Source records
=-=-=-=-=
Lemma burn_decides (t valid x : Z) (f : float) :
  0 <= t <= 2 ^ 50 -> valid <= 2 ^ 53 -> decides t valid f = true ->
  (exists b, burn (Fin x) valid = Some b) /\
  (2 * x <= (2 * t - 1) * unit_k -> exists b, burn (Fin x) valid = Some b /\ fleb b f = true) /\
  ((2 * t + 1) * unit_k <= 2 * x -> exists b, burn (Fin x) valid = Some b /\ fltb f b = true /\ fleb b f = false).
Proof.
  intros Ht Hv H. unfold decides in H. apply andb_true_iff in H as [H Hd]. apply andb_true_iff in H as [H0 H1]. to_props.
  assert (Hh : unit_k = 2 * 2 ^ 1073) by (rewrite unit_k_eq; change 1074 with (1 + 1073); by rewrite Z.pow_add_r by lia).
  destruct (burn (lit (2 * t - 1) 2) valid) as [lo|] eqn:El; [|done].
  destruct (burn (lit (2 * t + 1) 2) valid) as [hi|] eqn:Eh; [|done]. apply andb_true_iff in Hd as [Hlo Hhi].
  rewrite lit_half in El, Eh by lia. split; [|split; intros Hx].
  - destruct (burn_mono (Fin x) (Fin x) valid) as (q & _ & Eq & _); [lia|exact H1|by apply fleb_refl|]. by exists q.
  - destruct (burn_mono (Fin x) (Fin ((2 * t - 1) * 2 ^ 1073)) valid) as (q & q' & Eq & Eq' & Hq); [lia|exact H1| |].
    + rewrite fleb_Fin. apply Z.leb_le. lia.
    + exists q. split; [exact Eq|]. rewrite El in Eq'. injection Eq' as <-. by eapply fleb_trans.
  - destruct (burn_mono (Fin ((2 * t + 1) * 2 ^ 1073)) (Fin x) valid) as (q & q' & Eq & Eq' & Hq); [lia|exact H1| |].
    + rewrite fleb_Fin. apply Z.leb_le. lia.
    + exists q'. split; [exact Eq'|]. rewrite Eh in Eq. injection Eq as <-. pose proof (fltb_fleb_trans _ _ _ Hhi Hq) as Hlt.
      split; [exact Hlt|]. destruct (fleb q' f) eqn:E; [|done]. apply fleb_not_fltb in E. by rewrite E in Hlt.
Qed.

(** The thresholds of a rule's windows, in bad events: [6 * factor * window]. *)
Definition thresholds (r : rule) (tl ts : Z) : Prop :=
  In (r, tl, ts) (zip (zip RULES [5184; 12960; 25920]) [432; 1080; 2160]).
Lemma sustained_from_spec (l pre : list bool) (streak n m : Z) :
  1 <= n -> 0 <= streak -> held (pre ++ l) streak (Z.of_nat (length pre) - 1) ->
  (streak <= Z.of_nat (length pre) - 1 -> pre !! Z.to_nat (Z.of_nat (length pre) - 1 - streak) = Some false) ->
  m ∈ Page.sustained_from (Z.of_nat (length pre)) streak l n <->
  Z.of_nat (length pre) <= m < Z.of_nat (length pre) + Z.of_nat (length l) /\ held (pre ++ l) n m.
Proof.
  intros Hn. revert pre streak. induction l as [|b l IH]; intros pre streak Hs Hh Hf; cbn [Page.sustained_from length].
  - split; [by intros ?%elem_of_nil|lia].
  - set (k := if b then streak + 1 else 0).
    assert (Eapp : pre ++ b :: l = (pre ++ [b]) ++ l) by (by rewrite <- app_assoc).
    assert (El : Z.of_nat (length (pre ++ [b])) = Z.of_nat (length pre) + 1) by (rewrite length_app; cbn; lia).
    assert (Eb : (pre ++ b :: l) !! Z.to_nat (Z.of_nat (length pre)) = Some b) by (rewrite Nat2Z.id; by apply list_lookup_middle).
    specialize (IH (pre ++ [b]) k). rewrite <- Eapp, El in IH.
    assert (IH' : m ∈ Page.sustained_from (Z.of_nat (length pre) + 1) k l n <->
      Z.of_nat (length pre) + 1 <= m < Z.of_nat (length pre) + 1 + Z.of_nat (length l) /\ held (pre ++ b :: l) n m).
    { apply IH; unfold k; [destruct b; lia| |].
      - destruct b; intros i Hi; [|lia]. destruct (Z.eq_dec i (Z.of_nat (length pre))) as [->|Hne]; [split; [lia|exact Eb]|]. apply Hh. lia.
      - destruct b; intros Hk; [|rewrite Z.sub_0_r, lookup_app_r by lia; by replace (_ - _)%nat with 0%nat by lia].
        rewrite lookup_app_l by lia. replace (Z.of_nat (length pre) + 1 - 1 - (streak + 1)) with (Z.of_nat (length pre) - 1 - streak) by lia.
        apply Hf. lia. }
    assert (Hnow : n <=? k = true <-> held (pre ++ b :: l) n (Z.of_nat (length pre))).
    { rewrite Z.leb_le. unfold k. split.
      - destruct b; [|lia]. intros Hk i Hi. destruct (Z.eq_dec i (Z.of_nat (length pre))) as [->|Hne]; [split; [lia|exact Eb]|]. apply Hh. lia.
      - intros Hm. destruct b.
        + destruct (Z.le_gt_cases n (streak + 1)); [done|]. exfalso.
          destruct (Hm (Z.of_nat (length pre) - 1 - streak)) as [H0 H1]; [lia|]. rewrite lookup_app_l, Hf in H1 by lia. done.
        + destruct (Hm (Z.of_nat (length pre))) as [_ H1]; [lia|]. by rewrite Eb in H1. }
    destruct (n <=? k) eqn:Ek; [rewrite elem_of_cons, IH'|rewrite IH'].
    + split; [intros [->|[Hm Hr]]; (split; [lia|]); [by apply Hnow|exact Hr]|]. intros [Hm Hr].
      destruct (Z.eq_dec m (Z.of_nat (length pre))); [by left|right; split; [lia|exact Hr]].
    + split; [intros [Hm Hr]; split; [lia|exact Hr]|]. intros [Hm Hr]. split; [|exact Hr].
      destruct (Z.eq_dec m (Z.of_nat (length pre))) as [->|]; [|lia]. by apply Hnow in Hr.
Qed.

(** [for: Nm]: lit when the last [n] minutes hold. *)
Lemma sustained_spec (l : list bool) (n m : Z) :
  1 <= n -> m ∈ Page.sustained l n <-> m < Z.of_nat (length l) /\ held l n m.
Proof.
  intros Hn. pose proof (sustained_from_spec l [] 0 n m Hn ltac:(lia)) as H. unfold Page.sustained. cbn in H. rewrite H.
  - split; [intros [? ?]; split; [lia|done]|]. intros [Hm Hh]. split; [|done]. destruct (Hh m); lia.
  - intros i Hi. lia.
  - lia.
Qed.

(** The two programs' loops are one. *)
Lemma naive_is_sustained (x : float) (n : Z) (l : list float) : naive_latency_rule x n l = Page.sustained (fltb x <$> l) n.
Proof.
  unfold naive_latency_rule, Page.sustained. generalize 0 at 1 3. generalize 0. induction l as [|p l IH]; intros k m; [done|].
  cbn [naive_from Page.sustained_from fmap list_fmap]. by rewrite IH.
Qed.

(** *** The running windows of page_worthiness.py *)

(** The exact count of the last [window] minutes up to [minute], or of all of them. *)
Definition last_window (counts : list float) (minute window : Z) : Z :=
  total (take (Z.to_nat (minute + 1)) counts) - total (take (Z.to_nat (minute + 1 - window)) counts).

Lemma last_in_window (counts : list float) (minute window : Z) :
  0 <= window <= minute + 1 -> last_window counts minute window = in_window counts minute window.
Proof.
  intros H. unfold last_window. rewrite (in_window_split counts minute window H).
  replace (minute + 1 - window) with (minute - window + 1) by lia. lia.
Qed.

Lemma total_take_S (l : list float) (j : nat) (a : float) :
  l !! j = Some a -> total (take (S j) l) = total (take j l) + units a.
Proof. intros H. by rewrite (take_S_r _ _ a), total_snoc. Qed.

Section series.
Context (bad : list float) (window : Z).
Hypothesis bad_ok : Forall counted bad.
Hypothesis bad_length : Z.of_nat (length bad) <= 10000.
Hypothesis window_ok : 0 < window <= 4320.

Lemma take_bounds (j : nat) : 0 <= total (take j bad) <= 10000 * (REQUESTS_PER_MINUTE * unit_k).
Proof using bad_ok bad_length.
  destruct (total_bounds (take j bad)) as [H0 H1]; [by apply Forall_take|]. split; [exact H0|]. rewrite length_take in H1.
  unfold REQUESTS_PER_MINUTE in *. pose proof unit_k_pos. nia.
Qed.
(* ===== verification/LockOrder.v ===== *)
(** * Data layer: deadlocks and lock ordering

    Models src/03-data/05-locking-and-deadlocks/python/deadlock_ordering.py: [transfer] in
    its two variants, the retry loop of a worker, and the counters of a run; not the
    latencies and the report.

    A step is one statement of one worker's transaction, which waits for the row locks of
    the others ([RowStore]), or the abort of a transaction that waits in a cycle: that
    Postgres breaks a cycle by such an abort, and aborts nobody else so, is its documented
    behaviour.  The pairs that the random generator draws are an input. *)

From Stdlib Require Import ZArith Lia.
From stdpp Require Import base option list numbers gmap relations.
From S2P Require Import Prelude RowStore.

Open Scope Z_scope.

(** ** Definitions *)

Definition ACCOUNTS : Z := 16.
Definition TRANSFERS : Z := 240.
Definition WORKERS : Z := 12.
Definition MAX_RETRIES : nat := 5.
Definition BALANCE : Z := 100000.
Definition CENTS : Z := 1.

#[local] Abbreviation own_rows := (gmap Z Z).

(** Between two transfers; locking the rows [left], in attempt [n]; between the two
    [UPDATE]s; before [COMMIT]. *)
Inductive place : Type :=
| Between
| Locking (n : nat) (left : list Z)
| Crediting (n : nat) (own : own_rows)
| Committing (own : own_rows).

Record stats : Type := mkStats { done : Z; deadlocks : Z; gave_up : Z }.

(** [made] keeps the transfers that [done] counts. *)
Record worker : Type := mkWorker { todo : list (Z * Z); at_ : place; its : stats; made : list (Z * Z) }.

Record world : Type := mkWorld { db : rows Z Z; workers : list worker }.

(** The order in which [transfer] locks its rows: one statement with [ORDER BY id], or one
    statement per argument. *)
Definition lock_list (ordered : bool) (a b : Z) : list Z :=
  if ordered then if a <? b then [a; b] else if b <? a then [b; a] else [a] else [a; b].
(* ===== verification/Isolation.v ===== *)
(** * Data layer: isolation levels

    Models src/03-data/01-isolation-levels/python: [rmw], [atomic] and the worker of
    lost_update.py, and [go_off_call] and the count of broken shifts of write_skew.py; not
    the latencies and the tables.

    A step is one statement, or the end of one that waited for a row ([RowStore]).  What
    Postgres documents of its levels: a statement reads the rows committed when it began,
    and at READ COMMITTED an update that waited takes the latest version and looks at its
    [WHERE] again; above that a transaction reads what was committed at its first statement,
    and an update of a row that has changed since fails with 40001.  SERIALIZABLE may fail
    any transaction with 40001, and the committed ones have a serial order. *)

From Stdlib Require Import ZArith Lia.
From stdpp Require Import base option list numbers gmap relations.
From S2P Require Import Prelude RowStore.

Open Scope Z_scope.

(** ** Definitions *)

Inductive isolation : Type := ReadCommitted | RepeatableRead | Serializable.

Definition has_snapshot (level : isolation) : bool := match level with ReadCommitted => false | _ => true end.

(** A transaction that goes on, waits, or fails with 40001. *)
Inductive outcome (A : Type) : Type :=
| Goes (a : A)
| Blocks
| Fails.

#[global] Arguments Goes {A} a.
#[global] Arguments Blocks {A}.
#[global] Arguments Fails {A}.

(** What was committed at some moment. *)
Abbreviation snapshot K V := (gmap K (V * nat)).

Section Statements.
Context {K V : Type} `{Countable K}.

Definition changed (snap : snapshot K V) (d : rows K V) (k : K) : bool :=
  bool_decide (snd <$> snap !! k <> snd <$> table d !! k).

(** Locking a row, for [UPDATE] or [FOR UPDATE]. *)
Definition take_row (level : isolation) (snap : snapshot K V) (i : nat) (k : K) (d : rows K V) : outcome (rows K V) :=
  match lock_row i k d with
  | None => Blocks
  | Some d' => if has_snapshot level && changed snap d' k then Fails else Goes d'
  end.

End Statements.

Module LostUpdate.

Definition ACCOUNT : Z := 1.
Definition START_BALANCE : Z := 100000.
Definition AMOUNT : Z := 100.
Definition MAX_RETRIES : nat := 8.

Inductive body : Type := Rmw | Atomic.
Record variant : Type := mkVariant { isolation_of : isolation; body_of : body; lock_reads : bool }.

Definition VARIANTS : list variant :=
  [mkVariant ReadCommitted Rmw false; mkVariant ReadCommitted Atomic false; mkVariant RepeatableRead Rmw false;
   mkVariant RepeatableRead Atomic false; mkVariant ReadCommitted Rmw true].

(** Before a transaction; in its first statement; past the [SELECT]; before [COMMIT], with
    the answer. *)
Inductive place : Type :=
| Idle
| Begun (snap : snapshot Z Z)
| Read (balance : Z) (snap : snapshot Z Z)
| Committing (ok : bool) (own : gmap Z Z).

Record counters : Type := mkCounters { ok : Z; declined : Z; aborts : Z; retries : Z; gave_up : Z }.

(** [left]: the withdrawals of the loop still to make; [attempt]: of the current one. *)
Record worker : Type := mkWorker { left_ : nat; attempt : nat; at_ : place; its : counters }.
Record world : Type := mkWorld { db : rows Z Z; workers : list worker }.

Definition balance_in (snap : snapshot Z Z) : Z := default 0 (fst <$> snap !! ACCOUNT).

(** The [UPDATE] of the account. *)
Definition withdraw (v : variant) (snap : snapshot Z Z) (i : nat) (f : Z -> option Z) (d : rows Z Z) : outcome (place * rows Z Z) :=
  match take_row (isolation_of v) snap i ACCOUNT d with
  | Goes d' =>
      match f (default 0 (read d' ACCOUNT)) with
      | Some x => Goes (Committing true {[ACCOUNT := x]}, d')
      | None => Goes (Committing false ∅, d')
      end
  | Blocks => Blocks
  | Fails => Fails
  end.

(** The next statement of [rmw] and [atomic]. *)
Definition statement (v : variant) (i : nat) (p : place) (d : rows Z Z) : outcome (place * rows Z Z) :=
  match p with
  | Idle => Goes (Begun (table d), d)
  | Begun snap =>
      match body_of v with
      | Rmw =>
          if lock_reads v
          then
            match take_row (isolation_of v) snap i ACCOUNT d with
            | Goes d' => Goes (Read (default 0 (read d' ACCOUNT)) snap, d')
            | Blocks => Blocks
            | Fails => Fails
            end
          else Goes (Read (balance_in snap) snap, d)
      | Atomic =>
          if balance_in snap <? AMOUNT then Goes (Committing false ∅, d)
          else withdraw v snap i (fun x => if x <? AMOUNT then None else Some (x - AMOUNT)) d
      end
  | Read balance snap =>
      if balance <? AMOUNT then Goes (Committing false ∅, d) else withdraw v snap i (fun _ => Some (balance - AMOUNT)) d
  | Committing b own => Goes (Idle, commit i own d)
  end.

(** [counters[outcome] += 1] after the commit, and the [except]. *)
Definition count (b : bool) (c : counters) : counters :=
  if b then mkCounters (ok c + 1) (declined c) (aborts c) (retries c) (gave_up c)
  else mkCounters (ok c) (declined c + 1) (aborts c) (retries c) (gave_up c).

Definition aborted (q : worker) : worker :=
  let c := its q in
  if (attempt q =? MAX_RETRIES)%nat
  then mkWorker (left_ q - 1) 0 Idle (mkCounters (ok c) (declined c) (aborts c + 1) (retries c) (gave_up c + 1))
  else mkWorker (left_ q) (S (attempt q)) Idle (mkCounters (ok c) (declined c) (aborts c + 1) (retries c + 1) (gave_up c)).

Definition advanced (p : place) (q : worker) : worker :=
  match at_ q with
  | Committing b _ => mkWorker (left_ q - 1) 0 Idle (count b (its q))
  | _ => mkWorker (left_ q) (attempt q) p (its q)
  end.

Definition step (v : variant) (i : nat) (w : world) : option world :=
  q ← workers w !! i;
  if (left_ q =? 0)%nat then None
  else
    match statement v i (at_ q) (db w) with
    | Goes (p, d) => Some (mkWorld d (<[i := advanced p q]> (workers w)))
    | Blocks => None
    | Fails => Some (mkWorld (release i (db w)) (<[i := aborted q]> (workers w)))
    end.

Definition steps (v : variant) (w w' : world) : Prop := exists i, step v i w = Some w'.

Definition start (n per_worker : nat) : world :=
  mkWorld (mkRows {[ACCOUNT := (START_BALANCE, 0%nat)]} ∅) (replicate n (mkWorker per_worker 0 Idle (mkCounters 0 0 0 0 0))).

(** What [run_variant] reports. *)
Definition total (f : counters -> Z) (w : world) : Z := zsum ((fun q => f (its q)) <$> workers w).
Definition final (w : world) : Z := default 0 (read (db w) ACCOUNT).
Definition expected (w : world) : Z := START_BALANCE - total ok w * AMOUNT.
Definition lost (w : world) : Z := (final w - expected w) / AMOUNT.

End LostUpdate.

Module WriteSkew.

Definition MAX_RETRIES : nat := 5.

Record variant : Type := mkVariant { isolation_of : isolation; lock_reads : bool }.

Definition VARIANTS : list variant :=
  [mkVariant ReadCommitted false; mkVariant RepeatableRead false; mkVariant Serializable false; mkVariant ReadCommitted true].

(** The key of a row of [oncall]: shift and doctor. *)
#[local] Abbreviation row := (Z * Z)%type.

(** Before the first statement; in it, with the rows it has still to lock and the flags it
    has read; past it; before [COMMIT]; over. *)
Inductive place : Type :=
| Idle
| Begun (snap : snapshot row bool) (todo : list row) (on_call : Z)
| Counted (on_call : Z) (snap : snapshot row bool)
| Committing (wrote : bool) (own : gmap row bool)
| Over.

Record counters : Type := mkCounters { aborts : Z; retries : Z; wrote : Z; declined : Z; gave_up : Z }.

(** A request: one doctor of one shift. *)
Record request : Type := mkRequest { shift : Z; doctor : Z; attempt : nat; at_ : place; its : counters }.
Record world : Type := mkWorld { db : rows row bool; requests : list request }.

Definition DOCTORS : list Z := [1; 2].
Definition rows_of (s : Z) : list row := (fun k => (s, k)) <$> DOCTORS.

(** [SELECT count( * ) .. WHERE shift_id = s AND on_call]. *)
Definition count_in (snap : snapshot row bool) (s : Z) : Z :=
  countb (fun k => default false (fst <$> snap !! k)) (rows_of s).

(** The next statement of [go_off_call]. *)
Definition statement (v : variant) (i : nat) (s k : Z) (p : place) (d : rows row bool) : outcome (place * rows row bool) :=
  match p with
  | Idle => Goes (Begun (table d) (rows_of s) 0, d)
  | Begun snap todo n =>
      if lock_reads v
      then
        match todo with
        | [] => Goes (Counted n snap, d)
        | r :: todo =>
            match take_row (isolation_of v) snap i r d with
            | Goes d' => Goes (Begun snap todo (n + bit (default false (read d' r))), d')
            | Blocks => Blocks
            | Fails => Fails
            end
        end
      else Goes (Counted (count_in snap s) snap, d)
  | Counted n snap =>
      if 1 <? n
      then
        match take_row (isolation_of v) snap i (s, k) d with
        | Goes d' => Goes (Committing true {[(s, k) := false]}, d')
        | Blocks => Blocks
        | Fails => Fails
        end
      else Goes (Committing false ∅, d)
  | Committing _ own => Goes (Over, commit i own d)
  | Over => Blocks
  end.

(** The counters of a committed attempt, and those of an aborted one. *)
Definition advanced (p : place) (q : request) : request :=
  let c := its q in
  mkRequest (shift q) (doctor q) (attempt q) p
    (match at_ q with
     | Committing true _ => mkCounters (aborts c) (retries c) (wrote c + 1) (declined c) (gave_up c)
     | Committing false _ => mkCounters (aborts c) (retries c) (wrote c) (declined c + 1) (gave_up c)
     | _ => c
     end).

Definition aborted (q : request) : request :=
  let c := its q in
  if (attempt q =? MAX_RETRIES)%nat
  then mkRequest (shift q) (doctor q) (attempt q) Over (mkCounters (aborts c + 1) (retries c) 0 0 (gave_up c + 1))
  else mkRequest (shift q) (doctor q) (S (attempt q)) Idle (mkCounters (aborts c + 1) (retries c + 1) 0 0 (gave_up c)).

Definition abort (i : nat) (q : request) (w : world) : world :=
  mkWorld (release i (db w)) (<[i := aborted q]> (requests w)).

Definition step (v : variant) (i : nat) (w : world) : option world :=
  q ← requests w !! i;
  match statement v i (shift q) (doctor q) (at_ q) (db w) with
  | Goes (p, d) => Some (mkWorld d (<[i := advanced p q]> (requests w)))
  | Blocks => None
  | Fails => Some (abort i q w)
  end.

(** The failures that SERIALIZABLE adds. *)
Inductive steps (v : variant) : world -> world -> Prop :=
| steps_statement i w w' : step v i w = Some w' -> steps v w w'
| steps_failure i q w :
    isolation_of v = Serializable -> requests w !! i = Some q -> at_ q <> Over -> at_ q <> Idle -> steps v w (abort i q w).

(** [reset_oncall]. *)
Definition everybody (shifts : Z) : gmap row (bool * nat) :=
  list_to_map (s ← seqZ 1 shifts; (fun r => (r, (true, 0%nat))) <$> rows_of s).

Definition start (shifts : Z) (l : list row) : world :=
  mkWorld (mkRows (everybody shifts) ∅)
    ((fun r => mkRequest r.1 r.2 0 Idle (mkCounters 0 0 0 0 0)) <$> l).

(** [HAVING sum(on_call::int) = 0]. *)
Definition broken (shifts : Z) (w : world) : Z :=
  countb (fun s => countb (fun r => default false (read (db w) r)) (rows_of s) =? 0) (seqZ 1 shifts).

End WriteSkew.

(** ** Lemmas *)

Section StatementLemmas.
Context {K V : Type} `{Countable K}.

Lemma take_row_goes (level : isolation) (snap : snapshot K V) (i : nat) (k : K) (d d' : rows K V) :
  take_row level snap i k d = Goes d' ->
  lock_row i k d = Some d' /\ table d' = table d /\ (has_snapshot level = true -> snd <$> snap !! k = snd <$> table d !! k).
Proof.
  unfold take_row, changed. destruct (lock_row i k d) as [d1|] eqn:E; [|done].
  destruct (has_snapshot level && _) eqn:Ec; intros; simplify_eq. pose proof (lock_row_table _ _ _ _ E) as Ht. split; [done|]. split; [done|].
  intros Hl. rewrite Hl in Ec. cbn in Ec. apply bool_decide_eq_false in Ec. rewrite Ht in Ec. by apply dec_stable.
Qed.

(** READ COMMITTED never fails. *)
Lemma take_row_read_committed (snap : snapshot K V) (i : nat) (k : K) (d : rows K V) : take_row ReadCommitted snap i k d <> Fails.
Proof. unfold take_row. by destruct (lock_row i k d). Qed.

(** How a row can have moved on since a snapshot. *)
Definition since (k : K) (t t' : gmap K (V * nat)) : Prop :=
  exists x y n m, t !! k = Some (x, n) /\ t' !! k = Some (y, m) /\ (n <= m)%nat /\ (n = m -> x = y).

Lemma since_refl (k : K) (t : gmap K (V * nat)) : is_Some (t !! k) -> since k t t.
Proof. intros [[x n] Hx]. by exists x, x, n, n. Qed.

Lemma since_trans (k : K) (t1 t2 t3 : gmap K (V * nat)) : since k t1 t2 -> since k t2 t3 -> since k t1 t3.
Proof.
  intros (x & y & n & m & H1 & H2 & Hnm & E1) (y' & z & m' & l & H2' & H3 & Hml & E2). rewrite H2 in H2'. simplify_eq.
  exists x, z, n, l. split; [done|]. split; [done|]. split; [lia|]. intros ->. rewrite E1, E2 by lia. done.
Qed.

Lemma since_commit (k : K) (i : nat) (own : gmap K V) (d : rows K V) : is_Some (table d !! k) -> since k (table d) (table (commit i own d)).
Proof.
  intros [[x n] Hx]. unfold since, commit. cbn. rewrite map_lookup_imap, Hx. cbn. destruct (own !! k) as [v|].
  - exists x, v, n, (S n). split_and!; try done; lia.
  - by exists x, x, n, n.
Qed.
Lemma step_pool (w w' : world) : pool w -> steps served w w' -> pool w'.
Proof.
  unfold pool. intros HP [i w1 H|i q Hq Ho|t Ht|c|h k b Hh]; cbn [free requests at_time crashing arrive die put]; try done.
  - apply turn_put in H as (q & p & d & conns & Hq & H & ->). cbn [free requests put].
    rewrite (countb_insert _ _ _ _ _ Hq). pose proof (handle_pool _ _ _ _ _ _ H). cbn [at_ go]. lia.
  - rewrite (countb_insert _ _ _ _ _ Hq). cbn [at_ go has_connection]. unfold bit. destruct (has_connection (at_ q)); lia.
  - rewrite countb_snoc. cbn [at_ has_connection]. unfold bit. lia.
Qed.

Lemma run_pool (w : world) : rtc (steps served) (start n) w -> pool w.
Proof. apply runs_keep; [|apply step_pool]. unfold pool. cbn. lia. Qed.

(** *** [charge_naive] *)

(** The requests past the [SELECT] for [k]. *)
Definition selecting (k : string) (q : request) : bool :=
  bool_decide (key q = k) && match at_ q with Selected _ _ => true | _ => false end.

Record naive_books (k : string) (w : world) : Prop := {
  nb_rows : forall r, r ∈ keys_naive (db w) -> n_state r = Completed;
  nb_found : charges_for k (db w) <> [] -> exists r, r ∈ keys_naive (db w) /\ n_key r = k;
  nb_bound : Z.of_nat (length (charges_for k (db w))) + countb (selecting k) (requests w) <= Z.of_nat n;
}.

Lemma naive_select_spec (k : string) (d : tables) (p : place) :
  naive_select k d = p -> (forall r, r ∈ keys_naive d -> n_state r = Completed) ->
  (p = Selected false None /\ forall r, r ∈ keys_naive d -> n_key r <> k) \/ exists a, p = Answered a.
Proof.
  unfold naive_select. intros <- Hr. destruct (List.find _ _) as [r|] eqn:E.
  - apply List.find_some in E as [Hin _]. apply list_elem_of_In in Hin. rewrite (Hr r Hin). eauto.
  - left. split; [done|]. intros r Hin Hk. apply list_elem_of_In in Hin.
    pose proof (List.find_none _ _ E r Hin) as Hn. by apply bool_decide_eq_false in Hn.
Qed.
(** The range of board sizes in which the [int] expressions of
    [saveFrameData] ([2*j + i % 2], [2*(width - 1) + 1], [height - 1]) stay
    inside a 32-bit [int]. *)
Definition boardInRange (sz : Size) : Prop :=
  0 <= width sz /\ 0 <= height sz /\
  2 * width sz <= 2147483648 /\ height sz <= 2147483647.

(* ------------------------------------------------------------------ *)
(** ** Further vocabulary *)

(** A coordinate that is a number: neither NaN nor an infinity. *)
Definition finiteCoord (x : float) : bool :=
  match x with
  | S754_finite _ _ _ | S754_zero _ => true
  | _ => false
  end.
Definition finitePoint (a : Point2f) : bool := finiteCoord (p2x a) && finiteCoord (p2y a).

(** [(double)x * x], one summand of [cv::norm]. *)
Definition squared (x : float) : double := dmul (double_of_float x) (double_of_float x).


(** The anchors a sequence of frames puts into the history, in frame
    order (oldest first). *)
Fixpoint anchorsOf (board : TemplateType) (sz : Size) (frames : list Frame)
    : list Point2f :=
  match frames with
  | [] => []
  | fr :: rest =>
      (if templateFound board sz fr
       then match anchorOf board sz fr with Some a => [a] | None => [] end
       else []) ++ anchorsOf board sz rest
  end.

(** The fields of the data set that the solver owns. *)
Definition solverFields (d : calibrationData) : Mat * Mat * double :=
  (cameraMatrix d, distCoeffs d, totalAvgErr d).

(** The test of [ShowProcessor::processFrame] that selects the undistorted
    view: [cameraMatrix.size[0] && distCoeffs.size[0]]. *)
Definition ShowProcessor_undistorts (d : calibrationData) : bool :=
  negb (length (cameraMatrix d) =? 0)%nat && negb (length (distCoeffs d) =? 0)%nat.

(** A frame on which the white grid is found and the black one is not. *)
Definition seenAtWhiteOnly : Frame :=
  mkFrame (fun _ => (false, [])) (fun c => c) ([], [])
          (fun _ => (false, []))
          (fun _ => (true, [pixel 5 5; pixel 6 6]))
          (fun _ => (false, [])).

(* ------------------------------------------------------------------ *)
(** ** The capture condition, stated apart from the code *)

(** The double 80.0, that is 5629499534213120 * 2^-46. *)
Definition eighty : spec_float := S754_finite false 5629499534213120 (-46).

(** A binary32 number written as the binary64 number of the same value. *)
Definition widen (x : spec_float) : spec_float :=
  match x with
  | S754_finite s m e => binary_normalize 53 1024 (cond_Zopp s (Zpos m)) e false
  | other => other
  end.

(** The distance between two stored anchors in the arithmetic of the
    program: the coordinate differences [newest - oldest] rounded to
    binary32, then the square root of the sum of their squares in
    binary64. *)
Definition roundedDistance (newest oldest : Point2f) : spec_float :=
  let dx := SFsub 24 128 (p2x newest) (p2x oldest) in
  let dy := SFsub 24 128 (p2y newest) (p2y oldest) in
  SFsqrt 53 1024
    (SFadd 53 1024 (SFmul 53 1024 (widen dx) (widen dx))
                   (SFmul 53 1024 (widen dy) (widen dy))).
=-=-=-=-=
## Work to complete
Whenever a line above has the word "Hnow" in it, copy that line.

## Answer to this problem
    assert (Hnow : n <=? k = true <-> held (pre ++ b :: l) n (Z.of_nat (length pre))).
    + split; [intros [->|[Hm Hr]]; (split; [lia|]); [by apply Hnow|exact Hr]|]. intros [Hm Hr].
      destruct (Z.eq_dec m (Z.of_nat (length pre))) as [->|]; [|lia]. by apply Hnow in Hr.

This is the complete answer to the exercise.